▶ [Data shown]:

----------

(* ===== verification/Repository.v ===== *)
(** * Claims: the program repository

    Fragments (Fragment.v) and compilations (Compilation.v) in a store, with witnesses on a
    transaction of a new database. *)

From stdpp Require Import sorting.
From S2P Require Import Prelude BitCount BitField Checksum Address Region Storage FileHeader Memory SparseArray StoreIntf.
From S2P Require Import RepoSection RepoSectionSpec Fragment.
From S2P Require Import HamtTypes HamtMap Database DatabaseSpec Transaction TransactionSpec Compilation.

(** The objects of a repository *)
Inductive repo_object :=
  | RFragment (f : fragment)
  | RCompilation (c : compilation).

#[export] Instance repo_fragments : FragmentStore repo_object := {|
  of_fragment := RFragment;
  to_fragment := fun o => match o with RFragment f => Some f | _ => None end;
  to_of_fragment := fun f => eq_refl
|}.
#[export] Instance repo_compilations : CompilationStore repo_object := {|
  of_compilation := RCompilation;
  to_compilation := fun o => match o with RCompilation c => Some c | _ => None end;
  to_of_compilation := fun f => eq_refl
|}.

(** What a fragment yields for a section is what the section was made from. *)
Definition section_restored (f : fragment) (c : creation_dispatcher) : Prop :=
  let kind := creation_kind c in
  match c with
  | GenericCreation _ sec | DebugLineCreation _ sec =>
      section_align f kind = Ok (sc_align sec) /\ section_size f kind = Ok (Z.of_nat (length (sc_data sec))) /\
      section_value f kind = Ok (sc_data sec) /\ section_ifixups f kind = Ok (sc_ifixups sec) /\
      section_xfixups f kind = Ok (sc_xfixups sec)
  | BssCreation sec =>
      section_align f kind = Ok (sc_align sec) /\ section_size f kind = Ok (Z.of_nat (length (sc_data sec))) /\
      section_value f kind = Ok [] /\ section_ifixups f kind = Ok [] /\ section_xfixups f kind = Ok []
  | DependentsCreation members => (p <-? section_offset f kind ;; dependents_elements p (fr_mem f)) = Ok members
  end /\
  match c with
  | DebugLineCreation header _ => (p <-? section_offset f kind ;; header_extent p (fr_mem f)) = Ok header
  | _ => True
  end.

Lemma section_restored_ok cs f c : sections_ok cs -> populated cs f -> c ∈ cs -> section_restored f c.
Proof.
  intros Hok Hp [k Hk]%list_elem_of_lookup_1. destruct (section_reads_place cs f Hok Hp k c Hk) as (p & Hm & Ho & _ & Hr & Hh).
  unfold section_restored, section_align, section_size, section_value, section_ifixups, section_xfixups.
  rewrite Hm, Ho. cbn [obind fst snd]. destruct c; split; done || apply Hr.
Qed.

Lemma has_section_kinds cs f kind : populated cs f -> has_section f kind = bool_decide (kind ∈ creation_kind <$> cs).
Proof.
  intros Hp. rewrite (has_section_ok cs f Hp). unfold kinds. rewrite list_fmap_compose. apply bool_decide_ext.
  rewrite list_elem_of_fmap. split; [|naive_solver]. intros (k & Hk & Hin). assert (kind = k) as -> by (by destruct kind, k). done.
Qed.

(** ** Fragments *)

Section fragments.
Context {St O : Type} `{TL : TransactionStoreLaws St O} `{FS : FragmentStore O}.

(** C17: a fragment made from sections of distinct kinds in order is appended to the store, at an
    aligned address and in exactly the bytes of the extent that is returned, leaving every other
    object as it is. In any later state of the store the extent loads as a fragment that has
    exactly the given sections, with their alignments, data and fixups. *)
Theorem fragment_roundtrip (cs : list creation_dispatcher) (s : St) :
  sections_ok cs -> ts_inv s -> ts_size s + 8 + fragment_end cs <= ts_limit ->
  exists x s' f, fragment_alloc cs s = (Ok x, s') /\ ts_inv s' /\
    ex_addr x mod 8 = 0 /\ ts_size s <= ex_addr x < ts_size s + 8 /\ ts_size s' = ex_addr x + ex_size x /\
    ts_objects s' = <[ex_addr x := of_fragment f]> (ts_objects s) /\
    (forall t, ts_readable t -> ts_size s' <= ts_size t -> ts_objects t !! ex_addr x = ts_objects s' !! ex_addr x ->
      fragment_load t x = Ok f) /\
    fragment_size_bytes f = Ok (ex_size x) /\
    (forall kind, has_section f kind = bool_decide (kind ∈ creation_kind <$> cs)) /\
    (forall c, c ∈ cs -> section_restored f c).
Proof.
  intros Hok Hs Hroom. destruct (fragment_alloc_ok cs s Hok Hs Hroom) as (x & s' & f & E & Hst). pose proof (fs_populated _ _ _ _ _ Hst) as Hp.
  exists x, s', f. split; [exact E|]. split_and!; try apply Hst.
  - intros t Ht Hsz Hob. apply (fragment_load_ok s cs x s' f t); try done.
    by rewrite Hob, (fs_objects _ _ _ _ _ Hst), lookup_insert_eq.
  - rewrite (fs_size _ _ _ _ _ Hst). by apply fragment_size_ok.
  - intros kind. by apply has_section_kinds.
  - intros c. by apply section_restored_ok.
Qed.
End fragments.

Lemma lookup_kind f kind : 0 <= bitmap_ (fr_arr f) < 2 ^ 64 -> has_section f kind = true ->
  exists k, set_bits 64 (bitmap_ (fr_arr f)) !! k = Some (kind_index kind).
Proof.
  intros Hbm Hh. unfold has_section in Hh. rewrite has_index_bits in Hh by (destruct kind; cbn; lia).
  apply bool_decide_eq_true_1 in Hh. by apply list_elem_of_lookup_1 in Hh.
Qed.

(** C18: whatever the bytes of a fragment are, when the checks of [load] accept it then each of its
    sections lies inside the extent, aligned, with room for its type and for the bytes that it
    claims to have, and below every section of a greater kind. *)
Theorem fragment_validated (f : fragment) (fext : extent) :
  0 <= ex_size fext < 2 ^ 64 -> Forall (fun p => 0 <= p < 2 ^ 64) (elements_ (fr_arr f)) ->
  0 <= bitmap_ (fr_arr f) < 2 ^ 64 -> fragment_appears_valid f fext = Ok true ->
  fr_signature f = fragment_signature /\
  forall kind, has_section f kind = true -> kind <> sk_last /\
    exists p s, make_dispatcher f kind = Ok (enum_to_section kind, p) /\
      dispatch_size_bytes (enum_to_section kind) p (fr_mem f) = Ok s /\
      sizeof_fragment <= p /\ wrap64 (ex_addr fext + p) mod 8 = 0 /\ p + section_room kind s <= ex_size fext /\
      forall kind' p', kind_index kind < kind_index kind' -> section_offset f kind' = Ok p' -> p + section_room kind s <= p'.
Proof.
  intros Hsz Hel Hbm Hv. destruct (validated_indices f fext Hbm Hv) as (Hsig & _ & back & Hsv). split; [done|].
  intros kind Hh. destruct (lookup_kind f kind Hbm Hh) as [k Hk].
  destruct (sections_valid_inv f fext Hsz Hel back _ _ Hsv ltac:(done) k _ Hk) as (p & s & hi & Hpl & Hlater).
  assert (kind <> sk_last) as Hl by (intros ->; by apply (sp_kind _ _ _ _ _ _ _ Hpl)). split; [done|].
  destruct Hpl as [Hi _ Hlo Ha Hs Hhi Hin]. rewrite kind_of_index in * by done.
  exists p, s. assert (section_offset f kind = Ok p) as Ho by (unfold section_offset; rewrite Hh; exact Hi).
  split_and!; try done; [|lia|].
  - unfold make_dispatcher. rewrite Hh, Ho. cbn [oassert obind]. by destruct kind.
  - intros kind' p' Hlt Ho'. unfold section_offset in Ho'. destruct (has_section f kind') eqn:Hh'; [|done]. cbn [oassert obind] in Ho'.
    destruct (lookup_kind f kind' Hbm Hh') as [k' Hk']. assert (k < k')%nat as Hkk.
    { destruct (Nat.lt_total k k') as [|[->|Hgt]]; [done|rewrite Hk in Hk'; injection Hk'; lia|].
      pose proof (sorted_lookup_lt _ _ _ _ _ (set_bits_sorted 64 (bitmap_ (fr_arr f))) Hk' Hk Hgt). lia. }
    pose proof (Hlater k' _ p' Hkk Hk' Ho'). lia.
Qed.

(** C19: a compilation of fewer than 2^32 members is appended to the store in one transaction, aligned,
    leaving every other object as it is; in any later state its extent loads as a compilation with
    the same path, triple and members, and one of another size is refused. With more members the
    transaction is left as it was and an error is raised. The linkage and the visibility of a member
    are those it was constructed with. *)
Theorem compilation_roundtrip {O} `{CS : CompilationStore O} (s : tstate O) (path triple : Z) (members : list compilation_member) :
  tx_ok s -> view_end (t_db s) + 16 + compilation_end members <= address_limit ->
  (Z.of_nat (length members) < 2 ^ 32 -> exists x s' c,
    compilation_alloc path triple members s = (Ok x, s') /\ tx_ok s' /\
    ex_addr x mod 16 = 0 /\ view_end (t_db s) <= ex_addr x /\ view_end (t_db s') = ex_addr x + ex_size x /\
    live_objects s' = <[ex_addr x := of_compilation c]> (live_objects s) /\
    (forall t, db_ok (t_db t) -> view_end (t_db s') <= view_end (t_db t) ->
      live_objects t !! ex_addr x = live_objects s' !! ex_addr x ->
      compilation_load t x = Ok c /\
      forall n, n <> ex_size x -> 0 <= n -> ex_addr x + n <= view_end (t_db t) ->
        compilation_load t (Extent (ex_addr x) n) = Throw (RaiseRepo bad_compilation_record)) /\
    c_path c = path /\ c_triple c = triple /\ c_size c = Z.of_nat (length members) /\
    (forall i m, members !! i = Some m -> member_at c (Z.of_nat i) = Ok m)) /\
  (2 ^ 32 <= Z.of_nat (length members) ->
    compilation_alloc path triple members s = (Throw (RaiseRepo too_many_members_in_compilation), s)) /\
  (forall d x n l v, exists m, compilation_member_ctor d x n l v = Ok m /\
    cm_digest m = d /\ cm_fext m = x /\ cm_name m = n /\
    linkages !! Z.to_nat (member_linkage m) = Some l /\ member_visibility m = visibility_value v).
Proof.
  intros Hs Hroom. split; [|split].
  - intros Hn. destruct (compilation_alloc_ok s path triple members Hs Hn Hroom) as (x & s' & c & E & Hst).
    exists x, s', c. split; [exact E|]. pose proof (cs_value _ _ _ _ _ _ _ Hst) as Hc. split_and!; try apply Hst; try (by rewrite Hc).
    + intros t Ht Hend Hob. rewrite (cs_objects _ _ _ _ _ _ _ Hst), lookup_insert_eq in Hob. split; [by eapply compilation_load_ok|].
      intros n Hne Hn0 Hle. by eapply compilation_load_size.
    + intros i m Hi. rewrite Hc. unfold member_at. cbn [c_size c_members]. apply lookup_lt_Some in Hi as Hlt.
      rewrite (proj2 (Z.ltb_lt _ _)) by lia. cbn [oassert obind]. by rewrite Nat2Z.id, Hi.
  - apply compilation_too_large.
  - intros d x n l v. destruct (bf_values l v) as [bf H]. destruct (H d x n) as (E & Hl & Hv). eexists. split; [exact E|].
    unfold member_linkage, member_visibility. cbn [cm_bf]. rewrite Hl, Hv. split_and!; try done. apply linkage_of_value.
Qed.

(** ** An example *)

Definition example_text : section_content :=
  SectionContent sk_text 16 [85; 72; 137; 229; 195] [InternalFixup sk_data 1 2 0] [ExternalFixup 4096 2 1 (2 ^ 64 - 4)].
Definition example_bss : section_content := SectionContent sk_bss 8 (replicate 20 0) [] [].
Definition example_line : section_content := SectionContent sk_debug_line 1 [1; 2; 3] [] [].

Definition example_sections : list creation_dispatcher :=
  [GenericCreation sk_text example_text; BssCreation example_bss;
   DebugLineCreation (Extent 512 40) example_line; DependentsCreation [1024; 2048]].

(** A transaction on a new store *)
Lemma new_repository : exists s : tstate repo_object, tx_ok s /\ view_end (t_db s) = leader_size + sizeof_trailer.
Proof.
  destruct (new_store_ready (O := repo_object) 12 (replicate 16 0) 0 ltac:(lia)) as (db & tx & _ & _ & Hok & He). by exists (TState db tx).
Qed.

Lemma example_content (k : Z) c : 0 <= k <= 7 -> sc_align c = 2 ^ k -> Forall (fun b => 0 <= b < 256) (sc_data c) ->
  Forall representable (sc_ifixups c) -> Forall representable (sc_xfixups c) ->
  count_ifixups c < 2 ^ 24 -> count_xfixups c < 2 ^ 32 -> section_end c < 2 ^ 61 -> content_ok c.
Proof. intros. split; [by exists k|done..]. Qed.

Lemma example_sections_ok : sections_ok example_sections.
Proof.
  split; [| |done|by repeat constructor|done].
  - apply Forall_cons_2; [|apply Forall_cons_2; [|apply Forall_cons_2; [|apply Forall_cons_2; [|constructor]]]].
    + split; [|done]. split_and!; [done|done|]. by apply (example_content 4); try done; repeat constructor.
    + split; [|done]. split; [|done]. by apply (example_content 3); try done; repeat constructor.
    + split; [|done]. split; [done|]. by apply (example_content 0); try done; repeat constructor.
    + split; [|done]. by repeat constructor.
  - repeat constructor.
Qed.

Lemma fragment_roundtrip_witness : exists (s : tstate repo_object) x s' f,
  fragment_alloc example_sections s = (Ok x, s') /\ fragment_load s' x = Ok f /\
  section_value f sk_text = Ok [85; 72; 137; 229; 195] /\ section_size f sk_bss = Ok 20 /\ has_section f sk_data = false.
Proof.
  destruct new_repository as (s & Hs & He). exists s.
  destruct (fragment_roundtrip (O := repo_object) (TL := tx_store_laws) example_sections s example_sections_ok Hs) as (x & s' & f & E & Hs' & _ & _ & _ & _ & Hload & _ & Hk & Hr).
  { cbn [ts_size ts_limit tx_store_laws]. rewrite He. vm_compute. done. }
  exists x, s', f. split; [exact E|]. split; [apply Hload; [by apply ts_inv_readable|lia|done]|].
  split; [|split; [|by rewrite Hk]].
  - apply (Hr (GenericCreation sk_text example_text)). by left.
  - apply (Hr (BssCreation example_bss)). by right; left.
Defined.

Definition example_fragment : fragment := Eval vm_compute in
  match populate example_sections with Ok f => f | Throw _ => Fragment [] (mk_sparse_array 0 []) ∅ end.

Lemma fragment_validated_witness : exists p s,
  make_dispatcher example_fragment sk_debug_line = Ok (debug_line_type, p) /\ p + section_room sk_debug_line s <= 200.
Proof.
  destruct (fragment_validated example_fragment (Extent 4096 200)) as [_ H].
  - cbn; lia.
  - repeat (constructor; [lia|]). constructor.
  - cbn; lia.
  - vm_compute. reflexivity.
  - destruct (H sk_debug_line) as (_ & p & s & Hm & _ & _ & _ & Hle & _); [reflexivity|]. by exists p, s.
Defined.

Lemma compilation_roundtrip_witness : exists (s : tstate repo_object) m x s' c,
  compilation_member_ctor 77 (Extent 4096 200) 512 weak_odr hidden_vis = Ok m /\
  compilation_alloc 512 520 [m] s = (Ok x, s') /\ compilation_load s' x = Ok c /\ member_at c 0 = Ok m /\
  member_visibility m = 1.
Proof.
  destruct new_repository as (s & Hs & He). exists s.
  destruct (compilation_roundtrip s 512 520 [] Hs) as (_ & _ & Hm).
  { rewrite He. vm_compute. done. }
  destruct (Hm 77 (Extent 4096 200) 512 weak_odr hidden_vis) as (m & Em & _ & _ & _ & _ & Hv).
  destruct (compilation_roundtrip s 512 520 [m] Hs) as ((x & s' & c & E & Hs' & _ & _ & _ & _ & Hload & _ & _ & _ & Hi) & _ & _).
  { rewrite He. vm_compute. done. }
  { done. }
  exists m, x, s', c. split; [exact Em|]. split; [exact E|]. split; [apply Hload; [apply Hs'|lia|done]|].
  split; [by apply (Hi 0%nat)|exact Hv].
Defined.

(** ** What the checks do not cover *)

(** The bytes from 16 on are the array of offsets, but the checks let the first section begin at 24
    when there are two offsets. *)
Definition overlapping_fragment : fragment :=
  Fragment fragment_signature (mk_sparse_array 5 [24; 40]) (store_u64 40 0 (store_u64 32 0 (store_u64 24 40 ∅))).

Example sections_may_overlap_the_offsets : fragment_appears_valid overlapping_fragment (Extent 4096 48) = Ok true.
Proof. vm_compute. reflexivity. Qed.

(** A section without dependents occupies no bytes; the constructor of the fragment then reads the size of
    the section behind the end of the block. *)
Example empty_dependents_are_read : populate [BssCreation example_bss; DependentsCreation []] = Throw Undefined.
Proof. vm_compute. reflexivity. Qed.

----------

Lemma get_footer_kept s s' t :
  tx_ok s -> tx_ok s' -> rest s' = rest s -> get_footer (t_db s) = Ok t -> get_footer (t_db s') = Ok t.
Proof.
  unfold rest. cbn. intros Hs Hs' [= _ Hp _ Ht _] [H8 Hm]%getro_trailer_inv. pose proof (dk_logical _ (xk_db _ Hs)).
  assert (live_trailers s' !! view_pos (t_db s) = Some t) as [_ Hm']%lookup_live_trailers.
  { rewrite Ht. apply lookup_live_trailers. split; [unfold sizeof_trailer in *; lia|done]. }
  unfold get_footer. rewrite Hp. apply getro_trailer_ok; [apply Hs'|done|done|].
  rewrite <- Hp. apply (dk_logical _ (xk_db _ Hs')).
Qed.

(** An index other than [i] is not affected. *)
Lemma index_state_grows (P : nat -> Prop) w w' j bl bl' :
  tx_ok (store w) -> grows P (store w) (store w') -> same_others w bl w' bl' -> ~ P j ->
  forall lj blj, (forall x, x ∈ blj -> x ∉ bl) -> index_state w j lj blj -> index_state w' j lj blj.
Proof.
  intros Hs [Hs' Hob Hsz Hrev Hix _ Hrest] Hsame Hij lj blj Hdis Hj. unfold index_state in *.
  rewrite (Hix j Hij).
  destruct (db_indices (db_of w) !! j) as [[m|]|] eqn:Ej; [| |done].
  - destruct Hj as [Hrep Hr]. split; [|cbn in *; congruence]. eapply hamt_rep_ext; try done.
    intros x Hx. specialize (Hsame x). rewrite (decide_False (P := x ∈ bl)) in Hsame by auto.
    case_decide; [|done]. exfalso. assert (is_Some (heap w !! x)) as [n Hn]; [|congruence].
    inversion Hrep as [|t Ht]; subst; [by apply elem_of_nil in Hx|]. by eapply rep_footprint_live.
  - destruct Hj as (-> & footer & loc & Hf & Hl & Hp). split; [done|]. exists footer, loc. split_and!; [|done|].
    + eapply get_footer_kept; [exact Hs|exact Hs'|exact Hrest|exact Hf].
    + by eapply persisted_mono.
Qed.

----------

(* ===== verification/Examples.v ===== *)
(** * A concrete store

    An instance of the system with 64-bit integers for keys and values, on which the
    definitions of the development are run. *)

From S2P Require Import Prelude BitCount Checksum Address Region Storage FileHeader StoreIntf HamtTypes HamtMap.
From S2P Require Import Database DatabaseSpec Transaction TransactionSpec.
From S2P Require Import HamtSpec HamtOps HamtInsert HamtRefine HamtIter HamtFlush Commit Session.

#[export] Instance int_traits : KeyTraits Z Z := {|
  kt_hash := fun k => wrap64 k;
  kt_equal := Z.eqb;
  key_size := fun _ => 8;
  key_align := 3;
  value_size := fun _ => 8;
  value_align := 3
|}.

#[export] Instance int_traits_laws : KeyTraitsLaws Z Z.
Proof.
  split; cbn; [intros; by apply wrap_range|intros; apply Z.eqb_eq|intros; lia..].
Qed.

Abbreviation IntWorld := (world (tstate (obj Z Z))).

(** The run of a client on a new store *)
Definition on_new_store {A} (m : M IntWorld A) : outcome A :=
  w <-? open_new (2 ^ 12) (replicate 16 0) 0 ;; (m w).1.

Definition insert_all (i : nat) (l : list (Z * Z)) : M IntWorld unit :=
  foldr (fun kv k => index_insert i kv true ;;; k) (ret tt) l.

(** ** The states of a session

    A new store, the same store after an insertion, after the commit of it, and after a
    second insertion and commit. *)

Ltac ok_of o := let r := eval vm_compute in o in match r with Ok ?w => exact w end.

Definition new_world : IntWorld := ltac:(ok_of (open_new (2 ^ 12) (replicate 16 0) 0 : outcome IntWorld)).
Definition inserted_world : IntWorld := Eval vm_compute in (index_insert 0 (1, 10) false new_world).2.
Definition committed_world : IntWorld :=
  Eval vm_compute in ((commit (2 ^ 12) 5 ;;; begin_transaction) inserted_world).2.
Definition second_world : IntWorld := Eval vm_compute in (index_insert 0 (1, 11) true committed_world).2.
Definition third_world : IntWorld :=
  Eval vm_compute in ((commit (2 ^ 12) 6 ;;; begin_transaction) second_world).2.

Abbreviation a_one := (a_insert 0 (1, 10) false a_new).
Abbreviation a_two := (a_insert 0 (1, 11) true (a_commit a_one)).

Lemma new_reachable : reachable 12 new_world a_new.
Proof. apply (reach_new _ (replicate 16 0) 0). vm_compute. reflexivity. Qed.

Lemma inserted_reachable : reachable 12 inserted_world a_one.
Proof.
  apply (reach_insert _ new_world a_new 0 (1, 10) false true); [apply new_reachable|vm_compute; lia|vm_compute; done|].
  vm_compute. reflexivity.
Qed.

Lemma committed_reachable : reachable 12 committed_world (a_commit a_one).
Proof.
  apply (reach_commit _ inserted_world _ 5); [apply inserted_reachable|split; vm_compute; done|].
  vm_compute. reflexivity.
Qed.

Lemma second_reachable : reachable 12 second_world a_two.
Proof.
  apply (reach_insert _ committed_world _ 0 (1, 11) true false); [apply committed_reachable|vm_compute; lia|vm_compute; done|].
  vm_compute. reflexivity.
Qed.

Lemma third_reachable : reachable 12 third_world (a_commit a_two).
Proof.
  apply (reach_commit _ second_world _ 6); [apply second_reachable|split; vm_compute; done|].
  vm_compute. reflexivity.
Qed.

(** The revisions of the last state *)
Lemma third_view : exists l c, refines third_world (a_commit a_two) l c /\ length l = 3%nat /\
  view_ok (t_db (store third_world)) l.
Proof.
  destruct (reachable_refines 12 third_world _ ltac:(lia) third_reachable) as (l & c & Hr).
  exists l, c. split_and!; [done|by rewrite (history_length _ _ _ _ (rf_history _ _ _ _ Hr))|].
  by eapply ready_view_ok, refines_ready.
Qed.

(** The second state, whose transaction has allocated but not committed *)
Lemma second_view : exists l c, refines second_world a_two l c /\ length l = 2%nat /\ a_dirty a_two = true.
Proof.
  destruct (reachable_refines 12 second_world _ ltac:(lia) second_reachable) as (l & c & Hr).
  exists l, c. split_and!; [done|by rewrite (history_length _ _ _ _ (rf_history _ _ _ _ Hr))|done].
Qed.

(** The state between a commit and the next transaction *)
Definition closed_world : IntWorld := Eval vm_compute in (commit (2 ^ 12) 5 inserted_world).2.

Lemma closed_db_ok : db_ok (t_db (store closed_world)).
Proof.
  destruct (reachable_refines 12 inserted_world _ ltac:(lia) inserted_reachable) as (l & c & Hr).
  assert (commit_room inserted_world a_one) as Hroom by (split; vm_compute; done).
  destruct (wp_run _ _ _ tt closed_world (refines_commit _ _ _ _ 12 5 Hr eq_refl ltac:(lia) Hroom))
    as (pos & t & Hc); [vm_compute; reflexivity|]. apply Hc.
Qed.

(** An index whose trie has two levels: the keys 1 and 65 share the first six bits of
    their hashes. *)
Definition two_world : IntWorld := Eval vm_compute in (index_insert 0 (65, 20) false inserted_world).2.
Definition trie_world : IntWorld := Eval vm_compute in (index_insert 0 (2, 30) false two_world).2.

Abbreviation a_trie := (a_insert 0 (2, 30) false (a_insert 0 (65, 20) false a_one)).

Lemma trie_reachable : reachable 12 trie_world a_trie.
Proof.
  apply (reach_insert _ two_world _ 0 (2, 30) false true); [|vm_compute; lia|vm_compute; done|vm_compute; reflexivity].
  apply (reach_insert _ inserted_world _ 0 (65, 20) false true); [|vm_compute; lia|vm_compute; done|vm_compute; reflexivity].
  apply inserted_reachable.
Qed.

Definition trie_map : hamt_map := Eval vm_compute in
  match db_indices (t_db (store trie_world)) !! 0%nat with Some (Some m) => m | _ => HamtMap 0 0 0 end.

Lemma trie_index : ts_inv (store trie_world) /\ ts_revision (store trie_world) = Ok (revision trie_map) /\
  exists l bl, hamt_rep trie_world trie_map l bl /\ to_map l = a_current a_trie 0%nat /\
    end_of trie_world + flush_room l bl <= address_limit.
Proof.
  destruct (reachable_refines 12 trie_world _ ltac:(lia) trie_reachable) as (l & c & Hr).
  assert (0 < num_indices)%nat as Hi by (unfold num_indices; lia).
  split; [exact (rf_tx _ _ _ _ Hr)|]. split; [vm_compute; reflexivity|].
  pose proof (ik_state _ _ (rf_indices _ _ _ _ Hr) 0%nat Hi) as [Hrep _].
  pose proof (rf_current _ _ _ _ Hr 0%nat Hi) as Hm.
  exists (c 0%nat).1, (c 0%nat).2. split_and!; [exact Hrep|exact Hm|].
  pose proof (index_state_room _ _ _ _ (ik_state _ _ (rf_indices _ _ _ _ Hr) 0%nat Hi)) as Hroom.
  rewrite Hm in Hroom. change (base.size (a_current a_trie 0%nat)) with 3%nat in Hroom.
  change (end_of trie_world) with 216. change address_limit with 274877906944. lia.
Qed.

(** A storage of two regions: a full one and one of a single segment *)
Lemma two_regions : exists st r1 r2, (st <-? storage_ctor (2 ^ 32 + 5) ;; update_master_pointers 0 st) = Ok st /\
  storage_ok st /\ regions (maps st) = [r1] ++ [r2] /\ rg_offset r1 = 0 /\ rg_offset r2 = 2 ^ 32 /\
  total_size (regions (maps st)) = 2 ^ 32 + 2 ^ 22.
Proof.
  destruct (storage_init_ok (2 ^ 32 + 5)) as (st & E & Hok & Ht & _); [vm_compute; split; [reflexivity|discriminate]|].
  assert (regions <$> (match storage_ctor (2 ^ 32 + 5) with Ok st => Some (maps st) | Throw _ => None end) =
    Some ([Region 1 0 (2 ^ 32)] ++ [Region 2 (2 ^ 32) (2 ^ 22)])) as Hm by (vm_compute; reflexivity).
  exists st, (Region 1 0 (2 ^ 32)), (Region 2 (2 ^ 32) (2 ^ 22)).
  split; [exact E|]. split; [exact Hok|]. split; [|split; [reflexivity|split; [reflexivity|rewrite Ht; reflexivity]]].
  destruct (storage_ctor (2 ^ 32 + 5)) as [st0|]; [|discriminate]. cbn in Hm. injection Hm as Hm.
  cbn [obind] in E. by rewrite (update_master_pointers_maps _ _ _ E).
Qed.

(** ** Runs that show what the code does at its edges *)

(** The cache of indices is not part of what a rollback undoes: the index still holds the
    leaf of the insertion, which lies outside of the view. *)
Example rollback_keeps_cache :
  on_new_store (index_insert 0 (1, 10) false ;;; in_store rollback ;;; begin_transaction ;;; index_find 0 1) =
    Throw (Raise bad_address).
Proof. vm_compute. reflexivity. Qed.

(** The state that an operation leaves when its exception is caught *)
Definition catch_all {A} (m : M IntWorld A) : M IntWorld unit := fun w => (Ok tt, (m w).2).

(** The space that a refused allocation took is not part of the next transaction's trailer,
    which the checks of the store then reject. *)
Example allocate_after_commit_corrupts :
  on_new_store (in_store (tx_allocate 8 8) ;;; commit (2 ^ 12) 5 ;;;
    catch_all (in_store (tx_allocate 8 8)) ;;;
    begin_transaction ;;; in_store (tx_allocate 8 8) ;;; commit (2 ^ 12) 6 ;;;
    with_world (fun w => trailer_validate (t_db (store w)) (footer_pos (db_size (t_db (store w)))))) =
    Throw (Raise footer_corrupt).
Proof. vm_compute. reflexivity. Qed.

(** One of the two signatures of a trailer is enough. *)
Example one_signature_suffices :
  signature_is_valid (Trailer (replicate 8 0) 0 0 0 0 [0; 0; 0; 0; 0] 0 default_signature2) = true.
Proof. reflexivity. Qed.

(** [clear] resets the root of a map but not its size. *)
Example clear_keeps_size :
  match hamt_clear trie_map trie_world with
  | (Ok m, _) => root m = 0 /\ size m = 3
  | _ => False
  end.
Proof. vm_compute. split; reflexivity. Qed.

----------

▶ [Exercise goal]:
Extract from the listing above the lines between the line containing "section_xfixups f kind = Ok (sc_xfixups" and the line containing "section_value, section_ifixups, section_xfixups.", keeping both of those lines. Output nothing else.

▶ [Solution for this problem]:
      section_xfixups f kind = Ok (sc_xfixups sec)
  | BssCreation sec =>
      section_align f kind = Ok (sc_align sec) /\ section_size f kind = Ok (Z.of_nat (length (sc_data sec))) /\
      section_value f kind = Ok [] /\ section_ifixups f kind = Ok [] /\ section_xfixups f kind = Ok []
  | DependentsCreation members => (p <-? section_offset f kind ;; dependents_elements p (fr_mem f)) = Ok members
  end /\
  match c with
  | DebugLineCreation header _ => (p <-? section_offset f kind ;; header_extent p (fr_mem f)) = Ok header
  | _ => True
  end.

Lemma section_restored_ok cs f c : sections_ok cs -> populated cs f -> c ∈ cs -> section_restored f c.
Proof.
  intros Hok Hp [k Hk]%list_elem_of_lookup_1. destruct (section_reads_place cs f Hok Hp k c Hk) as (p & Hm & Ho & _ & Hr & Hh).
  unfold section_restored, section_align, section_size, section_value, section_ifixups, section_xfixups.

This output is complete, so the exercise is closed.